*SUPPLIED ENTRIES*.
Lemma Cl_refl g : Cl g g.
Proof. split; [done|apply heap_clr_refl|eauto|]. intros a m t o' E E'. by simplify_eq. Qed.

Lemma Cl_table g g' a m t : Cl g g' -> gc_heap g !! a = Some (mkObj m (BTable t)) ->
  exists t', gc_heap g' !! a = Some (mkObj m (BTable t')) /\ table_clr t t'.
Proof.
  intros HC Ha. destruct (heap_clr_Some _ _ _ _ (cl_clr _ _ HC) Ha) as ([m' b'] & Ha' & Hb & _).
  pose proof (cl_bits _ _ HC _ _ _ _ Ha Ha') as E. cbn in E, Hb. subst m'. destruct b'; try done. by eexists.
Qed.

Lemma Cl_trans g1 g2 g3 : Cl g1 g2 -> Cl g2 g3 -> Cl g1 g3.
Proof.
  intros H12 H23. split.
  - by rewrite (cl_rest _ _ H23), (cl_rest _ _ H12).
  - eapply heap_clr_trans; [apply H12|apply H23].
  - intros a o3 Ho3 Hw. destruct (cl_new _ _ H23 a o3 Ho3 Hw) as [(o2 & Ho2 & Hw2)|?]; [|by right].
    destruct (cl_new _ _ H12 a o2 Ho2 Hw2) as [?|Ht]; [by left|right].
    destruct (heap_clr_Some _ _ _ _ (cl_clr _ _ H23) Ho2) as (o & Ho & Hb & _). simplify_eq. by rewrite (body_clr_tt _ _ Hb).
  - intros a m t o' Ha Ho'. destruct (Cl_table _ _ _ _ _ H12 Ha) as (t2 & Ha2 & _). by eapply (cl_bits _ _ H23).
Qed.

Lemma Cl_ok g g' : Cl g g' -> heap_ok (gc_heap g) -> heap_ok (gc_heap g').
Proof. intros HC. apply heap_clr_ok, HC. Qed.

---

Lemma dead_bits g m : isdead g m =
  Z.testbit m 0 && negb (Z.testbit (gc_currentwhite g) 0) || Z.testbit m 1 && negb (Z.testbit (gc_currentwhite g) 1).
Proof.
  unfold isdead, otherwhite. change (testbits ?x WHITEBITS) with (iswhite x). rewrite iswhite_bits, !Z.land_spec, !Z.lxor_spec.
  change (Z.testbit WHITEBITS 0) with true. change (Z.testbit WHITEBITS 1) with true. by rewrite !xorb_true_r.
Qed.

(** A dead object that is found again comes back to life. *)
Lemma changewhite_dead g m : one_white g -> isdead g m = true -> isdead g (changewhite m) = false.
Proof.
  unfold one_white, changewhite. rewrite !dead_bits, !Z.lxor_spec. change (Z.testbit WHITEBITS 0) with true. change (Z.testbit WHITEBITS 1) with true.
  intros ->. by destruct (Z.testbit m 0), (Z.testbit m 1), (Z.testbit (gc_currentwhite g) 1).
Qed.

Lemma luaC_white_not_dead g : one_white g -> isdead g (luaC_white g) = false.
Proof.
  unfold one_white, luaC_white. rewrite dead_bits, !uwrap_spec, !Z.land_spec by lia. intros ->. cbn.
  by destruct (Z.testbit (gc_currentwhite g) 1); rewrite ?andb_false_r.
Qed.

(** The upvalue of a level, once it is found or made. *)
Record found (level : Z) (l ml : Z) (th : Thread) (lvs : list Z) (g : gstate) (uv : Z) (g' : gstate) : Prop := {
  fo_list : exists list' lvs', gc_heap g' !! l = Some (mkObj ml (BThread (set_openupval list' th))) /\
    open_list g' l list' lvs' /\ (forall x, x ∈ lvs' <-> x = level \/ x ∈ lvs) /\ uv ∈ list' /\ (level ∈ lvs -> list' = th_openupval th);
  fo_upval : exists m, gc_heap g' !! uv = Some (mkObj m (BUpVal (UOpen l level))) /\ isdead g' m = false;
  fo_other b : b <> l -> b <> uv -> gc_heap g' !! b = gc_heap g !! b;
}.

--

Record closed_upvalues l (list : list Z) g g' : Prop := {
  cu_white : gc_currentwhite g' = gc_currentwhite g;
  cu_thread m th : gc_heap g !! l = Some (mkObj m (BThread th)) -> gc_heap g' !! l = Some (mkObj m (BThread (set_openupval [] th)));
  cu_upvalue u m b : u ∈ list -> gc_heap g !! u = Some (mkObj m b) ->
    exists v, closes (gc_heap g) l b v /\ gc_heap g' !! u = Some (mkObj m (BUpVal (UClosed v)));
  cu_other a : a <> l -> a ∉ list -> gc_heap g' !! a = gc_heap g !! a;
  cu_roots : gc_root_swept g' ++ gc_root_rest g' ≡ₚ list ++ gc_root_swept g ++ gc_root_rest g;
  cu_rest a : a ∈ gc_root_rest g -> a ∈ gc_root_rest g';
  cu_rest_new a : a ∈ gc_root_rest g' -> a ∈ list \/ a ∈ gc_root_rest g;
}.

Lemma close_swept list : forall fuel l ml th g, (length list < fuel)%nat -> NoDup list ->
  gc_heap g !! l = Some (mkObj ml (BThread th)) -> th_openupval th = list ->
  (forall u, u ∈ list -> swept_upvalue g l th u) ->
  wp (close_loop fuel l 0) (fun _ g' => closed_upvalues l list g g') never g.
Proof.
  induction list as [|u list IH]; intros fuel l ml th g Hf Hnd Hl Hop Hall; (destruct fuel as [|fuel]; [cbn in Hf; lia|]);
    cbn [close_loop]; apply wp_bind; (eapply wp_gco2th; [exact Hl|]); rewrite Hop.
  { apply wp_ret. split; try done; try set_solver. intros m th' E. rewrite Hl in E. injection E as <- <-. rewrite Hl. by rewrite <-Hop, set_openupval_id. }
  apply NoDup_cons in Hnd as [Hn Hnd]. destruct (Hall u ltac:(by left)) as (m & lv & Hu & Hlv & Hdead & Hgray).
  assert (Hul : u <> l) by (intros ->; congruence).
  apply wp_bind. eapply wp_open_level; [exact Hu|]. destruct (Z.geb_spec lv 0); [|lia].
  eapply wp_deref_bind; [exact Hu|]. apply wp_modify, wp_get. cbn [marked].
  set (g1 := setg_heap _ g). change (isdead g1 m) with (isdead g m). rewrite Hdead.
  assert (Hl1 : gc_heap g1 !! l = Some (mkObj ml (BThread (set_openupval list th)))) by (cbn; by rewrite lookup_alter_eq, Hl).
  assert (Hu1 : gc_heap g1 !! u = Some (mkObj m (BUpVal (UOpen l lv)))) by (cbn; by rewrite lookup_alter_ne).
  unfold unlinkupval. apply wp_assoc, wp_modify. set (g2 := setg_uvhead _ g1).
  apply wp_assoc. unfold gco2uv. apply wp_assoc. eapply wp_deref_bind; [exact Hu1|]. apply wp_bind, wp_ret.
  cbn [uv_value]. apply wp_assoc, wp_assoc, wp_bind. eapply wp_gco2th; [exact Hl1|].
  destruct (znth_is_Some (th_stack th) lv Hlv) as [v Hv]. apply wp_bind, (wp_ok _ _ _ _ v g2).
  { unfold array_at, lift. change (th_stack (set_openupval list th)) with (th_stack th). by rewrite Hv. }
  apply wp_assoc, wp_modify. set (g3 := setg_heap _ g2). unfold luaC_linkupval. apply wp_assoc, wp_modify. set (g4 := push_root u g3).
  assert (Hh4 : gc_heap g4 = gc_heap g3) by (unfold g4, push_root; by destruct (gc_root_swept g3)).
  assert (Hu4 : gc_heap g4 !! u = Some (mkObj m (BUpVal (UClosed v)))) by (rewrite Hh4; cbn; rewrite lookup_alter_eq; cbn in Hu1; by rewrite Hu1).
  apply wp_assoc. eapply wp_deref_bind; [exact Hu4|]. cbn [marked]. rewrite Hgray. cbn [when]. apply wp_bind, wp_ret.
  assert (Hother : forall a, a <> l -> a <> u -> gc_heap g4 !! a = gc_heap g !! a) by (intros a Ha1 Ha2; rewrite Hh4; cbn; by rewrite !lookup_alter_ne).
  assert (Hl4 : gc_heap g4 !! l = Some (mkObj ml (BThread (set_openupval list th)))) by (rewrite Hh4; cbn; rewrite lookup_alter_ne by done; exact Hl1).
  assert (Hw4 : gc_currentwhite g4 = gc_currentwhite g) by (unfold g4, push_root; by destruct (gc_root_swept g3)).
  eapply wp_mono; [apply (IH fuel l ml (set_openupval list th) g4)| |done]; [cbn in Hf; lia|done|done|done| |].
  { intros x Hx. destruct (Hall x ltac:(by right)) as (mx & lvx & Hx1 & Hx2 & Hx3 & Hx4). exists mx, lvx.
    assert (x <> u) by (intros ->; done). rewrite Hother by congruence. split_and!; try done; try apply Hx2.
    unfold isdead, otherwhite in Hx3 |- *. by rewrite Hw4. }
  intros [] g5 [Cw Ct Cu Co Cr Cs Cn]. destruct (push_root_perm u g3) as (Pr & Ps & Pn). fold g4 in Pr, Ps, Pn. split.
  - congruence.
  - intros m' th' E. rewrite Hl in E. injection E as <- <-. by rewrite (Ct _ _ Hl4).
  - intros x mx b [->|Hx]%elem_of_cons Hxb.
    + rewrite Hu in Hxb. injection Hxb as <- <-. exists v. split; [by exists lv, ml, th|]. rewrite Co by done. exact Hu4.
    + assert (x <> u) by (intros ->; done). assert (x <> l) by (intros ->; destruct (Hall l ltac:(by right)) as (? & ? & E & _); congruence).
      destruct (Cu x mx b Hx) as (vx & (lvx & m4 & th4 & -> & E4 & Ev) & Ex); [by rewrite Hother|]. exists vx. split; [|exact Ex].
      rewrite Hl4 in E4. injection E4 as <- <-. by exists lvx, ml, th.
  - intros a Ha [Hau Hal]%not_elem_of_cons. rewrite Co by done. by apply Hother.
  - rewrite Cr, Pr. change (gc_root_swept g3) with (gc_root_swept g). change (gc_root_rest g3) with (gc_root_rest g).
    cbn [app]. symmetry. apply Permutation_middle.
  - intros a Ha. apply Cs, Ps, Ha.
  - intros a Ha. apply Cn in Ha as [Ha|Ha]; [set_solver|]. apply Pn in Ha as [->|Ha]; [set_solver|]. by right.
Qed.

*WORK INSTRUCTIONS*.
From the material, report only how many lines include the word "forall".

*ANSWER SPACE*.
4